◆ ASSIGNMENT
Below are the records. Retype exactly the lines between the lines holding "ok_or (option_map rr_rev" and "Definition pieces_for (size", inclusive.

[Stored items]
##############################

(* ===== verification/Revisions.v ===== *)
(** * Revisions ([impl Db]: push, pull, replay, history, restore, purge)

    The content of a staged upload is the byte list the file holds when the
    transaction copies it.  The length of a serialised notice
    ([serde_json::to_vec]) is a parameter. *)

From Stdlib Require Import ZArith Lia List String Ascii Bool.
From stdpp Require Import base list strings.
From S2P Require Import Prelude Sql Model Store Auth Accounts Vaults.

Local Open Scope Z_scope.

(** ** Guards shared by every write *)
Definition check_expected_version (d : db) (r : NewRevision) : result unit :=
  match n_expected_version r with
  | None => Ok tt
  | Some expected =>
      ensure in_range 0 MAX_JS_SAFE_INTEGER expected orelse Bail "invalid conditional write boundary" in
      match find_vault_row d (n_vault_id r) with
      | None => Err (SqliteError "Query returned no rows")
      | Some v => ensure vr_version v =? expected orelse ConditionalWriteConflict in Ok tt
      end
  end.

Definition enforce_storage_quotas (d : db) (vault_id : string) (additional global_limit owner_limit : Z)
    : result unit :=
  ensure negb ((additional <? 0) || (global_limit <? 0) || (owner_limit <? 0))
    orelse Bail "invalid stored ciphertext quota accounting input" in
  match vault_owner_user_id vault_id d with
  | None => Err (Bail "vault is unavailable")
  | Some owner_user_id =>
      if additional =? 0 then Ok tt else
      ensure negb ((global_limit =? 0) || (owner_limit =? 0)) orelse StorageQuotaExceeded in
      let global_used := stored_ciphertext_size d in
      let owner_used := owner_stored_ciphertext_size d owner_user_id in
      ensure negb ((global_limit <? global_used) || (global_limit - global_used <? additional)
                   || (owner_limit <? owner_used) || (owner_limit - owner_used <? additional))
        orelse StorageQuotaExceeded in
      Ok tt
  end.

(** ** Commit of a new revision *)
Definition revision_of (r : NewRevision) (ts uid : Z) : Revision := {|
  r_uid := uid; r_vault_id := n_vault_id r; r_path := n_path r; r_relatedpath := n_relatedpath r;
  r_extension := n_extension r; r_hash := n_hash r; r_ctime := n_ctime r; r_mtime := n_mtime r;
  r_folder := n_folder r; r_deleted := n_deleted r; r_size := n_size r; r_pieces := n_pieces r;
  r_device := n_device r; r_user_id := n_user_id r; r_ts := ts |}.

Definition find_revision (d : db) (uid : Z) : option revision_row :=
  query_row (fun r : revision_row => r_uid r =? uid) (revisions d).

Definition uid_in_range (uid : Z) : result unit :=
  ensure uid <=? MAX_JS_SAFE_INTEGER
    orelse Bail "revision UID exceeds the JavaScript safe-integer range" in Ok tt.

(** [SELECT .. FROM revisions WHERE uid=?] of a row that must exist. *)
Definition reread (d : db) (uid : Z) : result Revision :=
  ok_or (option_map rr_rev (find_revision d uid)) (SqliteError "Query returned no rows").

Definition add_revision (now : Z) (r : NewRevision) (token_hash : option string) (content : option blob)
    (storage_quota owner_quota : Z) (d : db) : result (Revision * db) :=
  let? _ := authorize_mutation now token_hash (n_user_id r) (n_vault_id r) d in
  let? _ := check_expected_version d r in
  let? _ := enforce_storage_quotas d (n_vault_id r) (n_size r) storage_quota owner_quota in
  let? (uid, d) := insert_revision d (fun uid => {| rr_rev := revision_of r now uid; rr_content := content |}) in
  let? _ := uid_in_range uid in
  let d := refresh_vault d (n_vault_id r) uid in
  let? stored := reread d uid in
  Ok (stored, d).

Definition add_empty_revision_internal (now : Z) (r : NewRevision) (token_hash : option string)
    (storage_quota owner_quota : Z) (d : db) : result (Revision * db) :=
  ensure (n_size r =? 0) && (n_pieces r =? 0)
    orelse Bail "metadata-only revision must have zero size and pieces" in
  add_revision now r token_hash None storage_quota owner_quota d.

Definition add_empty_revision_for_session (now : Z) (r : NewRevision) (token_hash : string)
    (storage_quota owner_quota : Z) (d : db) :=
  add_empty_revision_internal now r (Some token_hash) storage_quota owner_quota d.

(** [(size + REVISION_PIECE_SIZE - 1) / REVISION_PIECE_SIZE] in [i64]. *)
Definition pieces_for (size : Z) : Z := Z.quot (wrap64 (size + REVISION_PIECE_SIZE - 1)) REVISION_PIECE_SIZE.

(** [SQLITE_MAX_LENGTH] of the bundled SQLite. *)
Definition SQLITE_MAX_LENGTH : Z := 1000000000.

(** [INSERT .. zeroblob(size)] followed by the copy of [source] into it. *)
Definition write_content (d : db) (uid size : Z) (source : blob) (short : string) : result db :=
  ensure size <=? SQLITE_MAX_LENGTH orelse SqliteError "string or blob too big" in
  let? d := insert_content d uid source in
  ensure blob_len source <=? size orelse SqliteError "failed to write whole buffer" in
  ensure blob_len source =? size orelse Bail short in
  Ok d.

Definition add_file_revision_internal (now : Z) (r : NewRevision) (token_hash : option string) (file : blob)
    (storage_quota owner_quota : Z) (d : db) : result (Revision * db) :=
  ensure negb (n_folder r || n_deleted r || (n_size r <=? 0) || negb (n_pieces r =? pieces_for (n_size r)))
    orelse Bail "file revision metadata is inconsistent" in
  let? _ := authorize_mutation now token_hash (n_user_id r) (n_vault_id r) d in
  let? _ := check_expected_version d r in
  let? _ := enforce_storage_quotas d (n_vault_id r) (n_size r) storage_quota owner_quota in
  let? (uid, d) := insert_revision d (fun uid => {| rr_rev := revision_of r now uid; rr_content := None |}) in
  let? _ := uid_in_range uid in
  let? d := write_content d uid (n_size r) file "staged upload changed size before commit" in
  let d := refresh_vault d (n_vault_id r) uid in
  let? stored := reread d uid in
  Ok (stored, d).

Definition add_file_revision_for_session (now : Z) (r : NewRevision) (token_hash : string) (file : blob)
    (storage_quota owner_quota : Z) (d : db) :=
  add_file_revision_internal now r (Some token_hash) file storage_quota owner_quota d.

(** ** Reading *)
Definition external_content (d : db) (uid : Z) : option blob :=
  option_map rc_content (query_row (fun c => rc_uid c =? uid) (contents d)).

Definition pull_info (uid : Z) (d : db) : option PullInfo :=
  option_map (fun r : revision_row =>
    {| pi_vault_id := r_vault_id r; pi_hash := r_hash r; pi_size := r_size r; pi_pieces := r_pieces r;
       pi_folder := r_folder r; pi_deleted := r_deleted r;
       pi_has_content := negb (is_null (rr_content r)) || negb (is_null (external_content d (r_uid r))) |})
    (find_revision d uid).

Definition content_chunk (uid offset_ length_ : Z) (d : db) : result blob :=
  ensure negb ((offset_ <? 0) || negb (in_range 0 REVISION_PIECE_SIZE length_))
    orelse Bail "invalid revision content chunk bounds" in
  let end_ := offset_ + length_ in
  ensure end_ <=? i64_max orelse Bail "revision content chunk bounds overflow" in
  match find_revision d uid with
  | None => Err (Bail "revision content metadata not found")
  | Some r =>
      ensure end_ <=? r_size r orelse Bail "revision content chunk exceeds declared size" in
      match external_content d uid, rr_content r with
      | Some b, None | None, Some b =>
          ensure blob_len b =? r_size r orelse Bail "revision content length changed after validation" in
          Ok (take (Z.to_nat length_) (drop (Z.to_nat offset_) b))
      | _, _ => Err (Bail "revision content storage is missing, duplicated, or not a BLOB")
      end
  end.

(** The frame loop of [pull] in [server.rs]: pieces of at most [PIECE_SIZE] until
    the declared size is sent.  [fuel] bounds the number of iterations. *)
Fixpoint pull_frames (fuel : nat) (uid size offset_ : Z) (d : db) : result (list blob) :=
  if offset_ <? size then
    match fuel with
    | O => Err (Bail "out of fuel")
    | S fuel =>
        let len := Z.min (size - offset_) REVISION_PIECE_SIZE in
        let? chunk := content_chunk uid offset_ len d in
        let? rest := pull_frames fuel uid size (offset_ + len) d in
        Ok (chunk :: rest)
    end
  else Ok [].

Definition clamp (lo hi x : Z) : Z := Z.max lo (Z.min hi x).

Definition by_uid (r : revision_row) : Z := r_uid r.

(** [ORDER BY uid ASC LIMIT clamp(limit,1,1024)] of a selection. *)
Definition uid_page (P : revision_row -> bool) (n : Z) (d : db) : list Revision :=
  map rr_rev (limit (clamp 1 1024 n) (order_by (asc by_uid) (select P (revisions d)))).

Definition list_changes_page (vault : string) (after through n : Z) (d : db) : list Revision :=
  uid_page (fun r => in_vault vault r && (after <? r_uid r) && (r_uid r <=? through)) n d.

(** [SELECT MAX(uid) .. WHERE vault_id=? AND uid<=? GROUP BY path]. *)
Definition head_uids_through (rs : list revision_row) (vault : string) (through : Z) : list Z :=
  map snd (group_max (fun r : revision_row => r_path r) by_uid
             (select (fun r => in_vault vault r && (r_uid r <=? through)) rs)).

Definition initial_snapshot_page (vault : string) (after through n : Z) (d : db) : list Revision :=
  uid_page (fun r => in_list (r_uid r) (head_uids_through (revisions d) vault through)
                     && negb (r_deleted r) && (after <? r_uid r)) n d.

Definition list_deleted_page (vault : string) (suppress : bool) (after n : Z) (d : db) : list Revision :=
  uid_page (fun r =>
    in_list (r_uid r) (head_uids (revisions d) vault)
    && r_deleted r && (Z.max after 0 <? r_uid r)
    && exists_row (fun prior : revision_row => String.eqb (r_vault_id prior) (r_vault_id r)
         && String.eqb (r_path prior) (r_path r) && (r_uid prior <? r_uid r)
         && negb (r_deleted prior)) (revisions d)
    && (negb suppress || negb (exists_row (fun live : revision_row =>
          in_list (r_uid live) (head_uids (revisions d) (r_vault_id r))
          && negb (r_deleted live) && sql_eq_opt (r_relatedpath live) (r_path r)) (revisions d)))) n d.

Definition history (vault path : string) (last : option Z) (n : Z) (d : db) : list Revision :=
  map rr_rev (limit n (order_by (desc by_uid)
    (select (fun r : revision_row => in_vault vault r && String.eqb (r_path r) path
               && match last with None => true | Some l => r_uid r <? l end) (revisions d)))).

(** ** Restore *)
Definition restored_row (source : revision_row) (path device : string) (user_id ts uid : Z) : revision_row := {|
  rr_rev := {| r_uid := uid; r_vault_id := r_vault_id source; r_path := path; r_relatedpath := None;
               r_extension := r_extension source; r_hash := r_hash source; r_ctime := r_ctime source;
               r_mtime := r_mtime source; r_folder := r_folder source; r_deleted := false;
               r_size := r_size source; r_pieces := r_pieces source; r_device := device;
               r_user_id := user_id; r_ts := ts |};
  rr_content := None |}.

(** The revision whose content a restore copies: a live target itself, the
    newest earlier live revision of its path for a tombstone. *)
Definition restore_source (d : db) (vault : string) (target : revision_row) : option revision_row :=
  if r_deleted target then
    head (order_by (desc by_uid)
      (select (fun r : revision_row => in_vault vault r && String.eqb (r_path r) (r_path target)
                 && (r_uid r <? r_uid target) && negb (r_deleted r)) (revisions d)))
  else Some target.

Section Restore.
(** [serde_json::to_vec(&PushNotice::from(..)).len()]. *)
Context (notice_len : PushNotice -> Z).

Definition restore_internal (now user_id : Z) (token_hash : option string) (vault : string) (uid : Z)
    (device : string) (global_limit owner_limit : Z) (d : db) : result (option Revision * db) :=
  let? _ := authorize_mutation now token_hash user_id vault d in
  match query_row (fun r : revision_row => (r_uid r =? uid) && in_vault vault r) (revisions d) with
  | None => Ok (None, d)
  | Some target =>
      match restore_source d vault target with
      | None => Ok (None, d)
      | Some source =>
          let? _ := enforce_storage_quotas d vault (r_size source) global_limit owner_limit in
          let? (new_uid, d1) := insert_revision d (restored_row source (r_path target) device user_id now) in
          let? _ := uid_in_range new_uid in
          let? d2 :=
            if 0 <? r_size source then
              match external_content d (r_uid source), rr_content source with
              | Some b, _ | None, Some b =>
                  write_content d1 new_uid (r_size source) b "restored content size changed during copy"
              | None, None => Err (SqliteError "cannot open value of type null")
              end
            else Ok d1 in
          let? restored := reread d2 new_uid in
          ensure notice_len (notice_of_revision restored) <=? MAX_EVENT_BYTES
            orelse Bail "restored revision metadata exceeds the bounded event size" in
          Ok (Some restored, refresh_vault d2 vault new_uid)
      end
  end.

Definition restore_for_session (now user_id : Z) (token_hash vault : string) (uid : Z) (device : string)
    (limits : Z * Z) (d : db) :=
  restore_internal now user_id (Some token_hash) vault uid device (fst limits) (snd limits) d.
End Restore.

(** ** Purge *)
Definition purge_internal (now user_id : Z) (token_hash : option string) (vault : string) (d : db)
    : result (unit * db) :=
  let? _ := authorize_mutation now token_hash user_id vault d in
  let heads := head_uids (revisions d) vault in
  let d1 := delete_revisions d (fun r => in_vault vault r && negb (in_list (r_uid r) heads)) in
  match find_vault_row d1 vault with
  | None => Err (SqliteError "Query returned no rows")
  | Some v => Ok (tt, refresh_vault d1 vault (vr_version v))
  end.

Definition purge_for_session (now user_id : Z) (token_hash vault : string) (d : db) :=
  purge_internal now user_id (Some token_hash) vault d.

(** The transaction of the offline command [purge_deleted_history]: drop
    every earlier revision of a path whose head is a tombstone. *)
Definition purge_deleted_history (vault : string) (d : db) : result (Z * db) :=
  ensure negb (is_empty vault || (64 <? str_len vault)) orelse Bail "vault ID must be between 1 and 64 bytes" in
  ensure vault_exists d vault orelse Bail "vault not found" in
  let heads := group_max (fun r : revision_row => r_path r) by_uid (select (in_vault vault) (revisions d)) in
  let deleted_heads := select (fun h : string * Z =>
    exists_row (fun r : revision_row => (r_uid r =? snd h) && r_deleted r) (revisions d)) heads in
  let doomed (r : revision_row) := in_vault vault r
    && exists_row (fun h : string * Z => String.eqb (fst h) (r_path r) && negb (snd h =? r_uid r)) deleted_heads in
  let d1 := delete_revisions d doomed in
  match find_vault_row d1 vault with
  | None => Err (SqliteError "Query returned no rows")
  | Some v => Ok (count doomed (revisions d), refresh_vault d1 vault (vr_version v))
  end.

##############################

◆ RESPONSE AREA
  ok_or (option_map rr_rev (find_revision d uid)) (SqliteError "Query returned no rows").

Definition add_revision (now : Z) (r : NewRevision) (token_hash : option string) (content : option blob)
    (storage_quota owner_quota : Z) (d : db) : result (Revision * db) :=
  let? _ := authorize_mutation now token_hash (n_user_id r) (n_vault_id r) d in
  let? _ := check_expected_version d r in
  let? _ := enforce_storage_quotas d (n_vault_id r) (n_size r) storage_quota owner_quota in
  let? (uid, d) := insert_revision d (fun uid => {| rr_rev := revision_of r now uid; rr_content := content |}) in
  let? _ := uid_in_range uid in
  let d := refresh_vault d (n_vault_id r) uid in
  let? stored := reread d uid in
  Ok (stored, d).

Definition add_empty_revision_internal (now : Z) (r : NewRevision) (token_hash : option string)
    (storage_quota owner_quota : Z) (d : db) : result (Revision * db) :=
  ensure (n_size r =? 0) && (n_pieces r =? 0)
    orelse Bail "metadata-only revision must have zero size and pieces" in
  add_revision now r token_hash None storage_quota owner_quota d.

Definition add_empty_revision_for_session (now : Z) (r : NewRevision) (token_hash : string)
    (storage_quota owner_quota : Z) (d : db) :=
  add_empty_revision_internal now r (Some token_hash) storage_quota owner_quota d.

(** [(size + REVISION_PIECE_SIZE - 1) / REVISION_PIECE_SIZE] in [i64]. *)
Definition pieces_for (size : Z) : Z := Z.quot (wrap64 (size + REVISION_PIECE_SIZE - 1)) REVISION_PIECE_SIZE.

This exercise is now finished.